- INSTRUCTIONS FOR THE TASK -
Please reproduce the data below exactly, from the first line to the last.

--- ENTRIES PROVIDED Enclosed Below ---

(* ===== verification/JsonCodec.v ===== *)
(** * JsonCodec: a concrete instance of the serializer interface

    [serde_json] is a parameter of the model (class [SerdeJson] of [Json]).
    This file gives one function pair that satisfies [SerdeJsonLaws], so that
    the witnesses of theorems that assume the laws can discharge them: a value
    is written as the bits of its [Countable] code between braces.  It is not
    the JSON grammar and no component depends on it. *)

From stdpp Require Import countable.
From S2P Require Import Prelude Text Json.

(** ** Values are countable *)
Definition leaf : Type := bool + (Z + Z) + string.

Fixpoint to_tree (v : json) : gen_tree leaf :=
  match v with
  | JNull => GenNode 0 []
  | JBool b => GenLeaf (inl (inl b))
  | JNum (NumInt z) => GenLeaf (inl (inr (inl z)))
  | JNum (NumFloat z) => GenLeaf (inl (inr (inr z)))
  | JStr s => GenLeaf (inr s)
  | JArr l => GenNode 1 (map to_tree l)
  | JObj m => GenNode 2 (map (fun kv => GenNode 3 [GenLeaf (inr (fst kv)); to_tree (snd kv)]) m)
  end.

Fixpoint of_tree (t : gen_tree leaf) : json :=
  match t with
  | GenLeaf (inl (inl b)) => JBool b
  | GenLeaf (inl (inr (inl z))) => JNum (NumInt z)
  | GenLeaf (inl (inr (inr z))) => JNum (NumFloat z)
  | GenLeaf (inr s) => JStr s
  | GenNode 1 l => JArr (map of_tree l)
  | GenNode 2 l =>
      JObj (map (fun t => match t with
                          | GenNode _ [GenLeaf (inr k); v] => (k, of_tree v)
                          | _ => ("", JNull)
                          end) l)
  | GenNode _ _ => JNull
  end.

Lemma of_to_tree v : of_tree (to_tree v) = v.
Proof.
  induction v as [|b|[z|z]|s|l IH|m IH] using json_ind'; try done; cbn; f_equal;
    rewrite map_map; induction IH as [|x xs Hx _ IHl]; cbn; try done.
  - by rewrite Hx, IHl.
  - destruct x as [k v]. cbn in *. by rewrite Hx, IHl.
Qed.

#[export] Instance json_countable : Countable json :=
  inj_countable' to_tree of_tree of_to_tree.

(** ** Bits as text *)
Fixpoint bits_of_pos (p : positive) : string :=
  match p with
  | xH => ""
  | xO p => String "0" (bits_of_pos p)
  | xI p => String "1" (bits_of_pos p)
  end.

Fixpoint pos_of_bits (s : string) : option positive :=
  match s with
  | EmptyString => None
  | String a t =>
      if Ascii.eqb a "}" then (if is_empty t then Some 1%positive else None)
      else p ← pos_of_bits t;
           if Ascii.eqb a "0" then Some (xO p)
           else if Ascii.eqb a "1" then Some (xI p) else None
  end.

Lemma pos_of_bits_of p : pos_of_bits (bits_of_pos p +:+ "}") = Some p.
Proof.
  induction p as [p IH|p IH|]; [| |done]; cbn [bits_of_pos]; rewrite str_app_cons; cbn;
    by rewrite IH.
Qed.

Lemma bits_of_pos_chars p a : contains_char a (bits_of_pos p) = true -> a = "0"%char \/ a = "1"%char.
Proof.
  induction p as [p IH|p IH|]; cbn; [| |done];
    rewrite orb_true_iff; intros [H|H]; auto; apply Ascii.eqb_eq in H; auto.
Qed.

Lemma bits_of_pos_ascii p k :
  utf8_valid (bytes_of_str (bits_of_pos p +:+ k)) = utf8_valid (bytes_of_str k).
Proof.
  induction p as [p IH|p IH|]; [| |done]; cbn [bits_of_pos]; rewrite str_app_cons; cbn; exact IH.
Qed.

Definition bits_codec : SerdeJson := {|
  from_str s :=
    match s with
    | String _ t => pos_of_bits t ≫= decode
    | EmptyString => None
    end;
  to_string v := String "{" (bits_of_pos (encode v) +:+ "}")
|}.

Lemma bits_codec_laws : @SerdeJsonLaws bits_codec.
Proof.
  split; cbn.
  - intros v _. rewrite pos_of_bits_of. cbn. apply decode_encode.
  - intros m. by exists (bits_of_pos (encode (JObj m))).
  - intros v _. unfold is_str. cbn. by rewrite bits_of_pos_ascii.
  - intros v a. rewrite contains_char_app, !orb_true_iff. cbn.
    intros [H|[H|H]].
    + apply Ascii.eqb_eq in H as <-. by vm_compute.
    + apply bits_of_pos_chars in H as [->| ->]; by vm_compute.
    + rewrite orb_false_r in H. apply Ascii.eqb_eq in H as <-. by vm_compute.
Qed.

--- End of Enclosed ENTRIES PROVIDED ---

- RESPONSE BELOW -
(* ===== verification/JsonCodec.v ===== *)
(** * JsonCodec: a concrete instance of the serializer interface

    [serde_json] is a parameter of the model (class [SerdeJson] of [Json]).
    This file gives one function pair that satisfies [SerdeJsonLaws], so that
    the witnesses of theorems that assume the laws can discharge them: a value
    is written as the bits of its [Countable] code between braces.  It is not
    the JSON grammar and no component depends on it. *)

From stdpp Require Import countable.
From S2P Require Import Prelude Text Json.

(** ** Values are countable *)
Definition leaf : Type := bool + (Z + Z) + string.

Fixpoint to_tree (v : json) : gen_tree leaf :=
  match v with
  | JNull => GenNode 0 []
  | JBool b => GenLeaf (inl (inl b))
  | JNum (NumInt z) => GenLeaf (inl (inr (inl z)))
  | JNum (NumFloat z) => GenLeaf (inl (inr (inr z)))
  | JStr s => GenLeaf (inr s)
  | JArr l => GenNode 1 (map to_tree l)
  | JObj m => GenNode 2 (map (fun kv => GenNode 3 [GenLeaf (inr (fst kv)); to_tree (snd kv)]) m)
  end.

Fixpoint of_tree (t : gen_tree leaf) : json :=
  match t with
  | GenLeaf (inl (inl b)) => JBool b
  | GenLeaf (inl (inr (inl z))) => JNum (NumInt z)
  | GenLeaf (inl (inr (inr z))) => JNum (NumFloat z)
  | GenLeaf (inr s) => JStr s
  | GenNode 1 l => JArr (map of_tree l)
  | GenNode 2 l =>
      JObj (map (fun t => match t with
                          | GenNode _ [GenLeaf (inr k); v] => (k, of_tree v)
                          | _ => ("", JNull)
                          end) l)
  | GenNode _ _ => JNull
  end.

Lemma of_to_tree v : of_tree (to_tree v) = v.
Proof.
  induction v as [|b|[z|z]|s|l IH|m IH] using json_ind'; try done; cbn; f_equal;
    rewrite map_map; induction IH as [|x xs Hx _ IHl]; cbn; try done.
  - by rewrite Hx, IHl.
  - destruct x as [k v]. cbn in *. by rewrite Hx, IHl.
Qed.

#[export] Instance json_countable : Countable json :=
  inj_countable' to_tree of_tree of_to_tree.

(** ** Bits as text *)
Fixpoint bits_of_pos (p : positive) : string :=
  match p with
  | xH => ""
  | xO p => String "0" (bits_of_pos p)
  | xI p => String "1" (bits_of_pos p)
  end.

Fixpoint pos_of_bits (s : string) : option positive :=
  match s with
  | EmptyString => None
  | String a t =>
      if Ascii.eqb a "}" then (if is_empty t then Some 1%positive else None)
      else p ← pos_of_bits t;
           if Ascii.eqb a "0" then Some (xO p)
           else if Ascii.eqb a "1" then Some (xI p) else None
  end.

Lemma pos_of_bits_of p : pos_of_bits (bits_of_pos p +:+ "}") = Some p.
Proof.
  induction p as [p IH|p IH|]; [| |done]; cbn [bits_of_pos]; rewrite str_app_cons; cbn;
    by rewrite IH.
Qed.

Lemma bits_of_pos_chars p a : contains_char a (bits_of_pos p) = true -> a = "0"%char \/ a = "1"%char.
Proof.
  induction p as [p IH|p IH|]; cbn; [| |done];
    rewrite orb_true_iff; intros [H|H]; auto; apply Ascii.eqb_eq in H; auto.
Qed.

Lemma bits_of_pos_ascii p k :
  utf8_valid (bytes_of_str (bits_of_pos p +:+ k)) = utf8_valid (bytes_of_str k).
Proof.
  induction p as [p IH|p IH|]; [| |done]; cbn [bits_of_pos]; rewrite str_app_cons; cbn; exact IH.
Qed.

Definition bits_codec : SerdeJson := {|
  from_str s :=
    match s with
    | String _ t => pos_of_bits t ≫= decode
    | EmptyString => None
    end;
  to_string v := String "{" (bits_of_pos (encode v) +:+ "}")
|}.

Lemma bits_codec_laws : @SerdeJsonLaws bits_codec.
Proof.
  split; cbn.
  - intros v _. rewrite pos_of_bits_of. cbn. apply decode_encode.
  - intros m. by exists (bits_of_pos (encode (JObj m))).
  - intros v _. unfold is_str. cbn. by rewrite bits_of_pos_ascii.
  - intros v a. rewrite contains_char_app, !orb_true_iff. cbn.
    intros [H|[H|H]].
    + apply Ascii.eqb_eq in H as <-. by vm_compute.
    + apply bits_of_pos_chars in H as [->| ->]; by vm_compute.
    + rewrite orb_false_r in H. apply Ascii.eqb_eq in H as <-. by vm_compute.
Qed.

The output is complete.